Input Block Start

(** * frd_calculator: recipe cost apportionment

    A shallow embedding of [frd_calculator.py] and the properties of its
    unit-conversion and cost-apportionment core.

    Conventions of the embedding.
    - Python [float] values are idealised as exact rationals ([Qc], the
      canonical rationals, so that equality is Leibniz equality and every
      definition still computes).  Rounding, overflow and NaN are outside
      that model; the module [Binary64] repeats the arithmetic path on
      IEEE doubles for the places where rounding decides what happens.
    - Python [str] values are [string]s of 8-bit characters; [Str.lower]
      and [Str.strip] are the ASCII fragments of the Python methods, which
      is all the rate rules can tell apart.  The interview, whose test for
      "done" does depend on the rest, takes the two methods as parameters.
    - Exceptions are values of type [Exn]; a function that may raise returns
      a [result].
    - Objects mutated in place ([Cost], [Ingredient]) are passed and returned
      explicitly.  Every [Ingredient] and [Cost] of a recipe is a fresh
      object ([read_recipe], [add_costs]), so there is no aliasing to track.
    - The [pint] unit registry is an external library: it is a parameter
      [ureg] of every function that builds one, and [Pint.default_registry]
      is a table of the units the program is used with. *)

From Stdlib Require Import ZArith QArith Qcanon Bool List String Ascii Lia.
From Stdlib Require Floats Uint63.
Import ListNotations.

Local Open Scope string_scope.
Local Open Scope Qc_scope.

(** ** Exceptions and results *)

Inductive Exn : Type :=
| UndefinedUnitError (name : string)
| DimensionalityError (src dst : string)
| ZeroDivisionError
| AttributeError.

Inductive result (A : Type) : Type :=
| Ok (a : A)
| Raise (e : Exn).
Arguments Ok {A} a.
Arguments Raise {A} e.

Definition bind {A B : Type} (r : result A) (k : A -> result B) : result B :=
  match r with
  | Ok a => k a
  | Raise e => Raise e
  end.

Notation "x <- r ;; k" := (bind r (fun x => k))
  (at level 61, r at next level, right associativity).

(** ** Python string methods used by the program *)

Module Str.

Definition lower_char (c : ascii) : ascii :=
  let n := N_of_ascii c in
  if (65 <=? n)%N && (n <=? 90)%N then ascii_of_N (n + 32) else c.

(** [str.lower()] *)
Fixpoint lower (s : string) : string :=
  match s with
  | EmptyString => EmptyString
  | String c r => String (lower_char c) (lower r)
  end.

(** The ASCII characters [str.strip()] removes: tab, line feed, vertical
    tab, form feed, carriage return, the four separators and the space. *)
Definition is_space (c : ascii) : bool :=
  let n := N_of_ascii c in
  ((9 <=? n)%N && (n <=? 13)%N) || ((28 <=? n)%N && (n <=? 32)%N).

Fixpoint lstrip (s : string) : string :=
  match s with
  | EmptyString => EmptyString
  | String c r => if is_space c then lstrip r else s
  end.

Fixpoint rstrip (s : string) : string :=
  match s with
  | EmptyString => EmptyString
  | String c r =>
      match rstrip r with
      | EmptyString => if is_space c then EmptyString else String c EmptyString
      | r' => String c r'
      end
  end.

(** [str.strip()] *)
Definition strip (s : string) : string := rstrip (lstrip s).

(** [needle in hay] *)
Fixpoint contains (needle hay : string) : bool :=
  match hay with
  | EmptyString => prefix needle EmptyString
  | String _ r => prefix needle hay || contains needle r
  end.

End Str.

(** ** The unit registry of [pint] *)

Module Pint.

(** Exponents of the base dimensions [length], [mass] and [time]. *)
Record Dimensionality : Type := mkDim
  { d_length : Z; d_mass : Z; d_time : Z }.

Definition dim_eqb (a b : Dimensionality) : bool :=
  (d_length a =? d_length b)%Z && (d_mass a =? d_mass b)%Z
  && (d_time a =? d_time b)%Z.

Definition mass : Dimensionality := mkDim 0 1 0.
Definition volume : Dimensionality := mkDim 3 0 0.
Definition length : Dimensionality := mkDim 1 0 0.
Definition dimensionless : Dimensionality := mkDim 0 0 0.

(** A unit: its dimensionality and its size in the root unit of that
    dimensionality. *)
Record Unit : Type := mkUnit
  { dimensionality : Dimensionality; factor : Qc }.

Definition UnitRegistry : Type := list (string * Unit).

Fixpoint lookup (ureg : UnitRegistry) (name : string) : option Unit :=
  match ureg with
  | [] => None
  | (n, u) :: rest => if (n =? name)%string then Some u else lookup rest name
  end.

(** [ureg[name]] and [ureg.name]: the unit of that name. *)
Definition getitem (ureg : UnitRegistry) (name : string) : result Unit :=
  match lookup ureg name with
  | Some u => Ok u
  | None => Raise (UndefinedUnitError name)
  end.

(** A quantity: a magnitude and the unit it is expressed in. *)
Record Quantity : Type := mkQuantity
  { magnitude : Qc; units : string; unit_of : Unit }.

(** [x * ureg[name]] *)
Definition quantity (ureg : UnitRegistry) (x : Qc) (name : string)
  : result Quantity :=
  u <- getitem ureg name ;;
  Ok (mkQuantity x name u).

(** [q.to(target)] *)
Definition to (ureg : UnitRegistry) (q : Quantity) (target : string)
  : result Quantity :=
  u <- getitem ureg target ;;
  if dim_eqb (dimensionality (unit_of q)) (dimensionality u)
  then Ok (mkQuantity (magnitude q * (factor (unit_of q) / factor u)) target u)
  else Raise (DimensionalityError (units q) target).

(** What the program relies on: the names it uses itself are defined with
    the expected dimensionality, and every unit has a positive size. *)
Definition has_dim (ureg : UnitRegistry) (name : string) (d : Dimensionality)
  : bool :=
  match lookup ureg name with
  | Some u => dim_eqb (dimensionality u) d
  | None => false
  end.

Definition positive_size (u : Unit) : bool :=
  match factor u ?= 0 with
  | Gt => true
  | _ => false
  end.

Definition registry_ok (ureg : UnitRegistry) : bool :=
  forallb (fun e => positive_size (snd e)) ureg
  && has_dim ureg "lbs" mass
  && has_dim ureg "pounds" mass
  && has_dim ureg "cups" volume.
(** X15: on a table labelled by position, the lookup of a label after
    [__setitem__] at that label does for the row as written what a lookup
    does for a row: it returns its entry with the edit time of the write,
    or it raises, as with [TypeError] when the row has a raw row and some
    row of the table has no raw index. *)
Theorem setitem_getitem `{O : EntryObject}
  (self : VerificationManager) (i : Z) (r : EditedRow) (value v : entry)
  (now : timestamp) :
  range_indexed (edited_entries self) -> In (i, r) (edited_entries self) ->
  encode value = Ok v ->
  exists self',
    setitem self i value now = Ok self' /\
    range_indexed (edited_entries self') /\
    float_column (edited_entries self') = float_column (edited_entries self) /\
    getitem self' i = decoded_entry self' (set_row v (display_time now) r) /\
    (forall raw e stamp,
       getitem self' i = Ok (raw, e, stamp) ->
       stamp = display_time now /\
       Entry (EditedSeries (set_row v (display_time now) r)) = Ok e) /\
    (forall ri, RawIndex r = Some ri ->
       in_range_index ri (raw_entries self) = true ->
       float_column (edited_entries self) = true ->
       getitem self' i = Raise TypeError).
Proof.
  intros Hc Hin Hv.
  assert (Hl : In i (index (edited_entries self))).
  { unfold index. change i with (fst (i, r)). now apply in_map. }
  eexists. split; [apply (setitem_present self i value v now Hl Hv)|].
  cbn [edited_entries].
  set (self' := {| raw_entries := raw_entries self;
                   edited_entries :=
                     at_set (edited_entries self) i
                            (set_row v (display_time now)) |}).
  assert (Hc' : range_indexed (edited_entries self'))
    by (cbn [edited_entries self']; now apply at_set_range_indexed).
  assert (Hf : float_column (edited_entries self')
               = float_column (edited_entries self)).
  { cbn [edited_entries self']. apply float_column_RawIndex.
    apply set_row_RawIndex. }
  assert (G : getitem self' i
              = decoded_entry self' (set_row v (display_time now) r)).
  { apply (getitem_range_indexed self' i _ Hc').
    cbn [edited_entries self']. now apply at_set_In. }
  split; [exact Hc'|]. split; [exact Hf|]. split; [exact G|]. split.
  - intros raw e stamp H. rewrite G in H. unfold decoded_entry in H.
    destruct (match RawIndex (set_row v (display_time now) r) with
              | Some ri => _ | None => _ end) as [x|]; cbn [bind] in H;
      [|discriminate].
    destruct (Entry (EditedSeries (set_row v (display_time now) r))) as [e'|];
      cbn [bind] in H; [|discriminate].
    inversion H; subst. now split.
  - intros ri Hri Hrange Hfloat. rewrite G. unfold decoded_entry.
    cbn [set_row RawIndex raw_entries self']. rewrite Hri, Hrange.
    fold self'. now rewrite Hf, Hfloat.
Qed.

Lemma setitem_getitem_witness :
  (exists self',
     setitem sample_imported 1 sample_value sample_now = Ok self' /\
     getitem self' 1
     = Ok (Some (RawSeries (sample_columns 6 20 "Ann")),
           EditedSeries
             (set_row sample_value (display_time sample_now)
                {| RawIndex := Some 1; cols := sample_columns 6 20 "Ann";
                   Edited := " " |}),
           display_time sample_now)) /\
  (exists self',
     setitem sample_manager 1 sample_value sample_now = Ok self' /\
     getitem self' 1 = Raise TypeError).
Proof.
  split.
  - destruct (setitem_getitem sample_imported 1
                {| RawIndex := Some 1; cols := sample_columns 6 20 "Ann"; Edited := " " |}
                sample_value sample_value sample_now)
      as [self' [H1 [_ [_ [H4 _]]]]].
    + reflexivity.
    + simpl. tauto.
    + reflexivity.
    + exists self'. split; [exact H1|]. rewrite H4.
      assert (E : setitem sample_imported 1 sample_value sample_now
                  = Ok {| raw_entries := sample_raw;
                          edited_entries :=
                            at_set (firstn 2 sample_edited) 1
                              (set_row sample_value (display_time sample_now)) |})
        by reflexivity.
      rewrite E in H1. inversion H1; subst self'. reflexivity.
  - destruct (setitem_getitem sample_manager 1
                {| RawIndex := Some 1; cols := sample_columns 6 20 "Ann"; Edited := " " |}
                sample_value sample_value sample_now)
      as [self' [H1 [_ [_ [_ [_ H6]]]]]].
    + reflexivity.
    + simpl. tauto.
    + reflexivity.
    + exists self'. split; [exact H1|]. apply (H6 1); reflexivity.
Defined.

(** X16: [__setitem__] succeeds exactly when the label is in the edited
    table and the entry can be encoded; for a label that is not in the
    table it raises [IndexError], whatever the entry. *)
Theorem setitem_outcome `{O : EntryObject}
  (self : VerificationManager) (i : Z) (value : entry) (now : timestamp) :
  ((exists self', setitem self i value now = Ok self') <->
   In i (index (edited_entries self)) /\ exists v, encode value = Ok v) /\
  (~ In i (index (edited_entries self)) ->
   setitem self i value now = Raise IndexError).
Proof.
  split; [split|].
  - intros [self' H]. apply setitem_ok in H. destruct H as [Hin [v [Hv _]]].
    split; [exact Hin|now exists v].
  - intros [Hin [v Hv]]. eexists. apply (setitem_present self i value v now Hin Hv).
  - intros Hn. unfold setitem. now rewrite (isin_false _ _ Hn).
Qed.

Lemma setitem_outcome_witness :
  setitem sample_manager 7
    sample_value sample_now = Raise IndexError.
Proof.
  apply setitem_outcome. simpl. intros [H|[H|[H|[]]]]; discriminate.
Defined.

(** X17: an edit does not change which raw rows are referenced, so a merge
    after [__setitem__] appends just the rows that a merge before it would
    have appended, behind the edited rows. *)
Theorem setitem_then_merge `{O : EntryObject}
  (self self' : VerificationManager) (i : Z) (value : entry) (now : timestamp)
  (raw : RawTable) :
  setitem self i value now = Ok self' ->
  new_data raw (edited_entries self') = new_data raw (edited_entries self) /\
  rows (merge raw (edited_entries self'))
  = rows (edited_entries self') ++ new_data raw (edited_entries self).
Proof.
  intros H. apply setitem_ok in H. destruct H as [_ [v [_ ->]]].
  cbn [edited_entries].
  assert (E : new_data raw (at_set (edited_entries self) i
                              (set_row v (display_time now)))
              = new_data raw (edited_entries self)).
  { apply new_data_referenced. unfold referenced. now rewrite set_row_RawIndex. }
  split; [exact E|]. now rewrite rows_merge, E.
Qed.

Input Block End

Task description: Tally the lines of the listing above that contain the word "Record" and state the result as a bare number.

Solution to this task: 3